**EXERCISE:** Copy out the lines of the records below, and only those lines, from the one with "Definition append_rows (rows" through the one with "(** Changes of the selected table *)", exactly as they appear.
-- RECORDS SUPPLIED follows --
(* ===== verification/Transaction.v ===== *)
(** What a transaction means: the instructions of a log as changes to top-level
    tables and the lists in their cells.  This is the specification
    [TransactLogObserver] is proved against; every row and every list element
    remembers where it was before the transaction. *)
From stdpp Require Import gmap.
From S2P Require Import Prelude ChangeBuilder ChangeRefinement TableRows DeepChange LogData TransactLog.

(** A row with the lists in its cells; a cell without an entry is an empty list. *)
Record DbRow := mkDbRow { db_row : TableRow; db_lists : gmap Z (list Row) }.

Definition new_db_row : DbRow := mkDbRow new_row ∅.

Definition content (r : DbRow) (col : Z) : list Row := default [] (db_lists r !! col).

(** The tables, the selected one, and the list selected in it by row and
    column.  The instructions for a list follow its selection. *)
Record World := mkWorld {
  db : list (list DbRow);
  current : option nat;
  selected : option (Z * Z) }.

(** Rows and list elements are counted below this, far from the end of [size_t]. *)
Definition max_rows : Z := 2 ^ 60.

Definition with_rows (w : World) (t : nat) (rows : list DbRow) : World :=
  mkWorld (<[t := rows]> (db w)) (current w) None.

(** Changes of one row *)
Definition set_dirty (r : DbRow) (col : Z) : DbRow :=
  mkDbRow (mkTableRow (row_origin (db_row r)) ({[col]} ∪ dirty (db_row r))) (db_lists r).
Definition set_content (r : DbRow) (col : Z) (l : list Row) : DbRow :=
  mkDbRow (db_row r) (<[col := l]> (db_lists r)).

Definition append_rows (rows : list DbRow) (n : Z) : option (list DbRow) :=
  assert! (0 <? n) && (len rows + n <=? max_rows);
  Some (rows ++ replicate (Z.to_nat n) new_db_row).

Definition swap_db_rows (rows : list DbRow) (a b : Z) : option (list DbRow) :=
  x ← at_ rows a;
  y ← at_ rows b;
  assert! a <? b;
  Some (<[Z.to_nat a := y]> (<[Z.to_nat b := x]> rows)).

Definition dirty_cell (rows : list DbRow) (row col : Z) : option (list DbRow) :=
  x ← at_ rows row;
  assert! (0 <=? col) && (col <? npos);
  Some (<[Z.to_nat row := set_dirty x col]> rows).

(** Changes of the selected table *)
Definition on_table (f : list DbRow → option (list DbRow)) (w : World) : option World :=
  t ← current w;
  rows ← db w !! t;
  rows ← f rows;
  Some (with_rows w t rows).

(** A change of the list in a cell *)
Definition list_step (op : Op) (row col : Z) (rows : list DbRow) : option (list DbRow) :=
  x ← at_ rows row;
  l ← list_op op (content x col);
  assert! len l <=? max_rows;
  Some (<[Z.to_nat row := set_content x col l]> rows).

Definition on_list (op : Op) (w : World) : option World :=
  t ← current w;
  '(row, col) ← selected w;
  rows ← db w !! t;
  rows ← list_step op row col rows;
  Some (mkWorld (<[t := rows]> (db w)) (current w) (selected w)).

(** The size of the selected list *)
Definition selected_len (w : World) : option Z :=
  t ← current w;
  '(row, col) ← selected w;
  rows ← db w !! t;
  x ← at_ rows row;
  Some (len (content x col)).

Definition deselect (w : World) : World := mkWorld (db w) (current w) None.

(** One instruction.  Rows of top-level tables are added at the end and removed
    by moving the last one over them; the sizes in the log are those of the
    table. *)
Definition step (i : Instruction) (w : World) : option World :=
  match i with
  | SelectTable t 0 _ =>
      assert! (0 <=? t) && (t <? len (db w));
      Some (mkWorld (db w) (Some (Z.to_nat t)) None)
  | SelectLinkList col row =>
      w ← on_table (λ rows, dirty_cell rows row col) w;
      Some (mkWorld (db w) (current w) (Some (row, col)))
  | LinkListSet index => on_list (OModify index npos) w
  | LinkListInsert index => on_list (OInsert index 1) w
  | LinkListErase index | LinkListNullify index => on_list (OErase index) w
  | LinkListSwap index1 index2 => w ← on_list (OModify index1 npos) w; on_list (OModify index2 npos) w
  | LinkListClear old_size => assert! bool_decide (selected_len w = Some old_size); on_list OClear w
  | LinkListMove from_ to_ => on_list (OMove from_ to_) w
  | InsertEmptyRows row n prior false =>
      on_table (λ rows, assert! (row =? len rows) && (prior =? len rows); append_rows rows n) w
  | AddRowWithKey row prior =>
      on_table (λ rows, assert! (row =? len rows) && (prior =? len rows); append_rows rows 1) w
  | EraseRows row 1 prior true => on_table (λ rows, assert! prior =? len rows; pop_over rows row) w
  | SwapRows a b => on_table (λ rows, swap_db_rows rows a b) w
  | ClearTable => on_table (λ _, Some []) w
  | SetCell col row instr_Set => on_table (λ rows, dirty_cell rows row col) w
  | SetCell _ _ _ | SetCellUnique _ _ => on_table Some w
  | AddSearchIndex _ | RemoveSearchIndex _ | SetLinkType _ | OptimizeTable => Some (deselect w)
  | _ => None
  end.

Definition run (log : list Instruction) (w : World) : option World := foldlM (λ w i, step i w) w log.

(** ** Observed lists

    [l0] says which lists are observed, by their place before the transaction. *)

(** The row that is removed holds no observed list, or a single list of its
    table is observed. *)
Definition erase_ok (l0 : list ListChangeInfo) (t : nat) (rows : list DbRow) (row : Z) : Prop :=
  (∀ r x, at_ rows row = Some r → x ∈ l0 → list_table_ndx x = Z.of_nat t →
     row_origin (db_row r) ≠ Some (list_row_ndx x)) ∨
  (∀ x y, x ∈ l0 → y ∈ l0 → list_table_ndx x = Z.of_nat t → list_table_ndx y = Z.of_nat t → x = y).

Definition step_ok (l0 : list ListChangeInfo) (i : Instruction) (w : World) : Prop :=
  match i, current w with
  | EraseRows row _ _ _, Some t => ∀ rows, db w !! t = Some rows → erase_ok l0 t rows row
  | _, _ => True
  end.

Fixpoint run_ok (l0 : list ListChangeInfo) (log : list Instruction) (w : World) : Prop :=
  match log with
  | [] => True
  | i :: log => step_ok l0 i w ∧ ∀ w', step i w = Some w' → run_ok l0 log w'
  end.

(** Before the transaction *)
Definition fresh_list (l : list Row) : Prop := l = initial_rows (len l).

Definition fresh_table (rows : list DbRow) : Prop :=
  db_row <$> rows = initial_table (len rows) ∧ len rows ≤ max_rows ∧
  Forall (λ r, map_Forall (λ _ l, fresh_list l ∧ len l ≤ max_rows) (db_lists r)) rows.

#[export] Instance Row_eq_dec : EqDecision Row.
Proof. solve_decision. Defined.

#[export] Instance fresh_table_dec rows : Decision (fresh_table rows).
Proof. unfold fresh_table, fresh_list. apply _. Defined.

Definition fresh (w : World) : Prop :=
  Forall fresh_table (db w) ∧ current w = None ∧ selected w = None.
-- RECORDS SUPPLIED concluded --
**SOLUTION TO THIS PROBLEM:**
Definition append_rows (rows : list DbRow) (n : Z) : option (list DbRow) :=
  assert! (0 <? n) && (len rows + n <=? max_rows);
  Some (rows ++ replicate (Z.to_nat n) new_db_row).

Definition swap_db_rows (rows : list DbRow) (a b : Z) : option (list DbRow) :=
  x ← at_ rows a;
  y ← at_ rows b;
  assert! a <? b;
  Some (<[Z.to_nat a := y]> (<[Z.to_nat b := x]> rows)).

Definition dirty_cell (rows : list DbRow) (row col : Z) : option (list DbRow) :=
  x ← at_ rows row;
  assert! (0 <=? col) && (col <? npos);
  Some (<[Z.to_nat row := set_dirty x col]> rows).

(** Changes of the selected table *)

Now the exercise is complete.